The second time I saw Roman Polanski's “Macbeth,” I was 20. The movie had been out only a few months and when I had first seen it (while away at school), I had fallen in love with it and with the notion that I would someday watch it with my father. Dad admired writers more than just about anyone, and the best of them, he often assured me, was William Shakespeare. Add to this that there was nothing Dad liked better than a good battle scene, and especially a good battle scene that involved sword fighting, and you can see why I thought Polanski's "Macbeth" would make my father happy.
Of course some will find it interesting that of all the great Shakespeare films coming out in those years—“Romeo & Juliet,” “King Lear,” “Antony & Cleopatra”—it was “Macbeth” that I felt compelled to share with my father. It is, after all, the story of a young man who turns his back upon an older: his rightful lord and master, the king. Who knows, these would ask, what dark subterranean currents churned through the turgid stream of my subconscious in those days?
Still, whatever the Freudian implications, Dad and I had a great time. I remember that after the movie was over, when we came out into the parking lot, we reënacted the film's concluding sword fight before a backdrop of parked Chevies and Oldsmobiles. I can still see Dad swinging his imaginary sword through the air, can still hear the whistling sound he made with his teeth to indicate the vicious slash of its blade. It was, I suppose, in a way, the last time we ever got to be young together, ever got to play at swashbuckling, play at being actors in a great Shakespearean tragedy.
I find myself thinking about that long ago parking lot, the Chevies and Oldsmobiles, my father's thrust and parry, now that the library's celebration of Shakespeare's 450th birthday is entering its final months. The Bard's been dead almost 400 years now, my father a little more than 10, yet still they both inform and enrich my life. How many people do you suppose Shakespeare has touched like this, how many novels, poems, films, plays, have been sparked by an idea, a thought, that first found human expression within the relatively small radius of that one extraordinary mind?

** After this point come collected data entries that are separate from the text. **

Definition row : Row :=
  {| r_Manufacturer := JStr "A";
     r_Model := JStr "X";
     r_Production_Year := 2015;
     r_Category := JStr "C1";
     r_Leather_Interior := JBool true;
     r_Fuel_Type := JStr "F1";
     r_Engine_Volume := 2.0;
     r_Mileage := 50000;
     r_Gearbox_Type := JStr "G1";
     r_Drive_Wheels := JStr "D1";
     r_Doors := JStr "4";
     r_Wheel := JStr "L";
     r_Airbags := 6;
     predicted_price := 12000 |}.

Definition dataset : list Row := [row].

Definition query : Query :=
  {| q_Manufacturer := JStr "A";
     q_Model := JStr "X";
     q_Production_Year := 2016;
     q_Category := JStr "C1";
     q_Leather_Interior := JBool true;
     q_Fuel_Type := JStr "F1";
     q_Engine_Volume := 2.0;
     q_Mileage := 50000;
     q_Gearbox_Type := JStr "G1";
     q_Drive_Wheels := JStr "D1";
     q_Doors := JStr "4";
     q_Wheel := JStr "L";
     q_Airbags := 6 |}.

(** The same car from another manufacturer, and a second entry of the
    same car with another price. *)
Definition other_make : Row :=
  {| r_Manufacturer := JStr "B";
     r_Model := JStr "X";
     r_Production_Year := 2015;
     r_Category := JStr "C1";
     r_Leather_Interior := JBool true;
     r_Fuel_Type := JStr "F1";
     r_Engine_Volume := 2.0;
     r_Mileage := 50000;
     r_Gearbox_Type := JStr "G1";
     r_Drive_Wheels := JStr "D1";
     r_Doors := JStr "4";
     r_Wheel := JStr "L";
     r_Airbags := 6;
     predicted_price := 11000 |}.

Definition twin : Row :=
  {| r_Manufacturer := JStr "A";
     r_Model := JStr "X";
     r_Production_Year := 2015;
     r_Category := JStr "C1";
     r_Leather_Interior := JBool true;
     r_Fuel_Type := JStr "F1";
     r_Engine_Volume := 2.0;
     r_Mileage := 50000;
     r_Gearbox_Type := JStr "G1";
     r_Drive_Wheels := JStr "D1";
     r_Doors := JStr "2";
     r_Wheel := JStr "L";
     r_Airbags := 6;
     predicted_price := 15000 |}.

(** A record as the form can describe it, with a numeric code for the
    doors, and the form filled in with its values. *)
Definition listed : Row :=
  {| r_Manufacturer := JStr "A";
     r_Model := JStr "X";
     r_Production_Year := 2015;
     r_Category := JStr "C1";
     r_Leather_Interior := JBool true;
     r_Fuel_Type := JStr "F1";
     r_Engine_Volume := 2.0;
     r_Mileage := 50000;
     r_Gearbox_Type := JStr "G1";
     r_Drive_Wheels := JStr "D1";
     r_Doors := JNum 4;
     r_Wheel := JStr "L";
     r_Airbags := 6;
     predicted_price := 12000 |}.

Definition form_listed : Form :=
  {| Manufacturer_value := "A";
     Model_value := "X";
     Production_Year_value := "2015";
     Category_value := "C1";
     Leather_Interior_checked := true;
     Fuel_Type_value := "F1";
     Engine_Volume_value := "2.0";
     Mileage_value := "50000";
     Gearbox_Type_value := "G1";
     Drive_Wheels_value := "D1";
     Doors_value := "4";
     Wheel_value := "L";
     Airbags_value := "6" |}.


(** What the specification expects of the matcher on this scenario. *)
Definition expected : outcome := Matched (BRow row) 0.3 false.

(** The form of [form_listed] for the year 2016 and an engine volume of
    1e-320 litres. *)
Definition form_tiny_volume : Form :=
  {| Manufacturer_value := "A";
     Model_value := "X";
     Production_Year_value := "2016";
     Category_value := "C1";
     Leather_Interior_checked := true;
     Fuel_Type_value := "F1";
     Engine_Volume_value := "1e-320";
     Mileage_value := "50000";
     Gearbox_Type_value := "G1";
     Drive_Wheels_value := "D1";
     Doors_value := "4";
     Wheel_value := "L";
     Airbags_value := "6" |}.
(** [SyndicationFeed.__init__].  The keys of [kwargs] are not parameter
    names, so that [self.feed.update(kwargs)] can replace the value of
    ['id'] only; the other keys are added. *)
Definition init (title : option str) (link : str) (description : option str)
  (language author_email author_name author_link subtitle : option str)
  (categories : option (list (option str)))
  (feed_url feed_copyright feed_guid ttl : option str)
  (kwargs : list (string * option str)) : result t :=
  try categories <-
    match categories with
    | Some ((_ :: _) as cs) =>
        try cs' <- map_result (fun c => force_unicode c false) cs; Ok (Some cs')
    | other => Ok other
    end;
  try ttl <- force_ttl ttl;
  try title' <- to_unicode title;
  try link' <- quote_iri link;
  try description' <- to_unicode description;
  try language' <- to_unicode language;
  try author_email' <- to_unicode author_email;
  try author_name' <- to_unicode author_name;
  try author_link' <- iri_to_uri author_link;
  try subtitle' <- to_unicode subtitle;
  try feed_url' <- iri_to_uri feed_url;
  try feed_copyright' <- to_unicode feed_copyright;
  let id := if truthy_opt feed_guid then feed_guid else Some link in
  Ok (mk (mk_feed_dict title' link' description' language' author_email'
            author_name' author_link' subtitle'
            (match categories with Some ((_ :: _) as cs) => cs | _ => [] end)
            feed_url' feed_copyright'
            (match kw_get "id" kwargs with Some v => v | None => id end)
            ttl kwargs)
         []).

(** Adds an item to the feed. *)
Definition add_item (self : t) (title : option str) (link : str)
  (description : option str)
  (author_email author_name author_link : option str)
  (pubdate : option datetime) (comments unique_id : option str)
  (enclosure : option Enclosure.t) (categories : list (option str))
  (item_copyright ttl : option str)
  (kwargs : list (string * option str)) : result t :=
  try categories <- map_result to_unicode categories;
  try ttl <- force_ttl ttl;
  try title' <- to_unicode title;
  try link' <- quote_iri link;
  try description' <- to_unicode description;
  try author_email' <- to_unicode author_email;
  try author_name' <- to_unicode author_name;
  try author_link' <- iri_to_uri author_link;
  try comments' <- to_unicode comments;
  try unique_id' <- to_unicode unique_id;
  try item_copyright' <- to_unicode item_copyright;
  let item :=
    mk_item title' link' description' author_email' author_name'
      author_link' pubdate comments' unique_id' enclosure categories
      item_copyright' ttl kwargs in
  Ok (mk (feed self) (items self ++ [item])).
(** The filesystem/environment fields, by the member that holds each:
    temporary directory, working directory, path separator, list separator,
    line separator, user name, home directory. *)
Definition filesystem_environment_fields : list string :=
  ["tmp_dir"; "user_dir"; "file_separator"; "path_separator";
   "line_separator"; "user_name"; "user_home"].

(** Those among them that hold a directory or a name. *)
Definition native_text_fields : list string :=
  ["tmp_dir"; "user_dir"; "user_name"; "user_home"].

Definition separator_fields : list string :=
  ["file_separator"; "path_separator"; "line_separator"].

(** The proxy block: per protocol an enabled flag, a host and a port; then
    the exclusion list. *)
Definition proxy_protocols : list string := ["http"; "https"; "ftp"; "socks"].

Definition proxy_block : list member :=
  flat_map (fun proto =>
    [ {| m_type := Tint; m_name := String.append proto "ProxyEnabled" |};
      {| m_type := Tptr Tchar; m_name := String.append proto "Host" |};
      {| m_type := Tptr Tchar; m_name := String.append proto "Port" |} ])
    proxy_protocols
  ++ [ {| m_type := Tptr Tchar; m_name := "exceptionList" |} ].

(** The locale fields: a format and a display variant of each subtag. *)
Definition locale_subtags : list string :=
  ["language"; "script"; "country"; "variant"].

Definition locale_fields : list string :=
  flat_map (fun tag => [String.append "format_" tag; String.append "display_" tag])
    locale_subtags.

End Spec.

Import Spec.

(** The precondition of [normalize_encoding]: a non-null string. *)
Definition valid_cstring (m : mem) (p : ptr) : bool :=
  match cstring_at m p with
  | Some _ => true
  | None => false
  end.

(** The pointer the chain of comparisons selects for an argument [p] that
    points to the string [s]. *)
Definition selected (p : ptr) (s : string) : ptr :=
  if String.eqb s "ISO8859-1" then lit ISO_8859_1
  else if String.eqb s "ISO8859-15" then lit ISO_8859_15
  else if String.eqb s "ANSI_X3.4-1968" || String.eqb s "ISO646-US"
       then lit US_ASCII
  else p.

(** A memory to run the function on: a terminated alias, a lower-case
    look-alike followed by other bytes, and an alias without its NUL. *)
Definition sample_mem : mem :=
  list_to_map
    [ (1%N, literal_bytes "ISO646-US");
      (2%N, list_byte_of_string "iso8859-1" ++ [NUL] ++ list_byte_of_string "tail");
      (3%N, list_byte_of_string "ISO8859-1") ].
(** C3. The marker is read as empty or absent.  If the probe reports
    upgradable without error, a create of the marker with the current tag
    as its value is the next call and, the creation done, nil is returned.  If the probe
    reports not upgradable without error, nothing is written and nil is
    returned.  If the probe fails, its error is returned (under the context
    of the function). *)
Theorem doAPIVersionUpgrade_fresh_install env h namespace r :
  CurrentCRDAPIVersion <> "" ->
  let get := Settings_Get namespace SettingNameCRDAPIVersion in
  let probe := v1beta1_CanUpgrade namespace in
  let marker :=
    {| Name := SettingNameCRDAPIVersion; Value := CurrentCRDAPIVersion |} in
  let create := Settings_Create namespace marker in
  let h1 := h ++ [Ev get r] in
  env _ get h = r ->
  empty_or_absent r ->
  (env _ probe h1 = (true, None) ->
   exists answer rest,
     (run env (doAPIVersionUpgrade namespace) h).2 =
       [Ev get r; Ev probe (true, None); Ev create answer] ++ rest) /\
  (forall created,
     env _ probe h1 = (true, None) ->
     env _ create (h1 ++ [Ev probe (true, None)]) = (created, None) ->
     run env (doAPIVersionUpgrade namespace) h =
       (None,
        [Ev get r; Ev probe (true, None); Ev create (created, None);
         Ev (Log InfoLevel ("New " +:+ CurrentCRDAPIVersion +:+ " installation")) tt]) /\
     forall st,
       settings_after st (run env (doAPIVersionUpgrade namespace) h).2
         !! (namespace, SettingNameCRDAPIVersion) = Some CurrentCRDAPIVersion) /\
  (env _ probe h1 = (false, None) ->
     run env (doAPIVersionUpgrade namespace) h =
       (None, [Ev get r; Ev probe (false, None)]) /\
     forall st,
       settings_after st (run env (doAPIVersionUpgrade namespace) h).2 = st) /\
  (forall upgradable e,
     env _ probe h1 = (upgradable, Some e) ->
     run env (doAPIVersionUpgrade namespace) h =
       (Some (withMessage e "upgrade API version failed"),
        [Ev get r; Ev probe (upgradable, Some e)])).
Proof.
  intros Hcur get probe marker create h1 Hget Hr.
  unfold doAPIVersionUpgrade.
  rewrite run_defer_Wrap, run_bind, run_perform. fold get. rewrite Hget.
  destruct r as [s [e|]]; unfold empty_or_absent in Hr; cbn in Hr; cbn;
    rewrite Hr; cbn;
    rewrite (bool_decide_false (EmptyString <> EmptyString)) by (by intros []);
    cbn [andb];
    rewrite (bool_decide_false (EmptyString = CurrentCRDAPIVersion)) by done;
    rewrite (bool_decide_true (EmptyString = EmptyString)) by done;
    cbn; fold probe marker create h1.
  all: split;
    [intros Hp
    |split; [intros created Hp Hc|split; [intros Hp|intros upgradable e' Hp]]].
  all: rewrite !run_Vis, !Hp; cbn; rewrite ?run_Ret, ?run_Vis, ?Hc; cbn;
    rewrite ?run_Vis; cbn; rewrite ?run_Ret; cbn; run_unit; try done.
  all: first [by eexists _, _|split; [done|intros st; apply lookup_insert_eq]].
Qed.

(** C7. On the fresh-install path, a create of the marker that fails with
    "already exists" counts as done: the function logs the new installation
    and returns nil.  Any other failure of the create is returned wrapped
    with "cannot create CRDAPIVersionSetting". *)
Theorem doAPIVersionUpgrade_create_already_exists env h namespace r created e :
  CurrentCRDAPIVersion <> "" ->
  let get := Settings_Get namespace SettingNameCRDAPIVersion in
  let probe := v1beta1_CanUpgrade namespace in
  let marker :=
    {| Name := SettingNameCRDAPIVersion; Value := CurrentCRDAPIVersion |} in
  let create := Settings_Create namespace marker in
  let h1 := h ++ [Ev get r] in
  env _ get h = r ->
  empty_or_absent r ->
  env _ probe h1 = (true, None) ->
  env _ create (h1 ++ [Ev probe (true, None)]) = (created, Some e) ->
  run env (doAPIVersionUpgrade namespace) h =
    if apierrors.IsAlreadyExists e
    then (None,
          [Ev get r; Ev probe (true, None); Ev create (created, Some e);
           Ev (Log InfoLevel ("New " +:+ CurrentCRDAPIVersion +:+ " installation")) tt])
    else (Some (withMessage
                  (withMessage e "cannot create CRDAPIVersionSetting")
                  "upgrade API version failed"),
          [Ev get r; Ev probe (true, None); Ev create (created, Some e)]).
Proof.
  intros Hcur get probe marker create h1 Hget Hr Hp Hc.
  unfold doAPIVersionUpgrade.
  rewrite run_defer_Wrap, run_bind, run_perform. fold get. rewrite Hget.
  destruct r as [s [e'|]]; unfold empty_or_absent in Hr; cbn in Hr; cbn;
    rewrite Hr; cbn;
    rewrite (bool_decide_false (EmptyString <> EmptyString)) by (by intros []);
    cbn [andb];
    rewrite (bool_decide_false (EmptyString = CurrentCRDAPIVersion)) by done;
    rewrite (bool_decide_true (EmptyString = EmptyString)) by done;
    cbn; fold probe marker create h1.
  all: rewrite !run_Vis, !Hp; cbn; rewrite !run_Vis, !Hc; cbn.
  all: destruct (apierrors.IsAlreadyExists e); cbn;
    rewrite ?run_Vis; cbn; rewrite ?run_Ret; cbn; run_unit; done.
Qed.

And so I'd like to invite you out for dinner and a play. On Monday, February 2, at 5:30 p.m., in the Easton library, we will offer a free showing of Roman Polanski's “Macbeth” on the library's big, professional screen. I'll set out some hors d'oeuvres. There'll be a bottle or two of cheap plonk, as well as water and juice. You bring something in a brown paper bag to make your dinner complete, and we'll all sit down and watch the movie that is far and away my favorite film version of a Shakespeare play. If we start the movie right at 5:30, it should end in time for us to talk about it a bit before we all go home tired, replete, and ready to dream of traitors and heroes, Banquo's ghost and Macduff's little chickens, Lady Macbeth's steel ... and Lady Macbeth's undoing.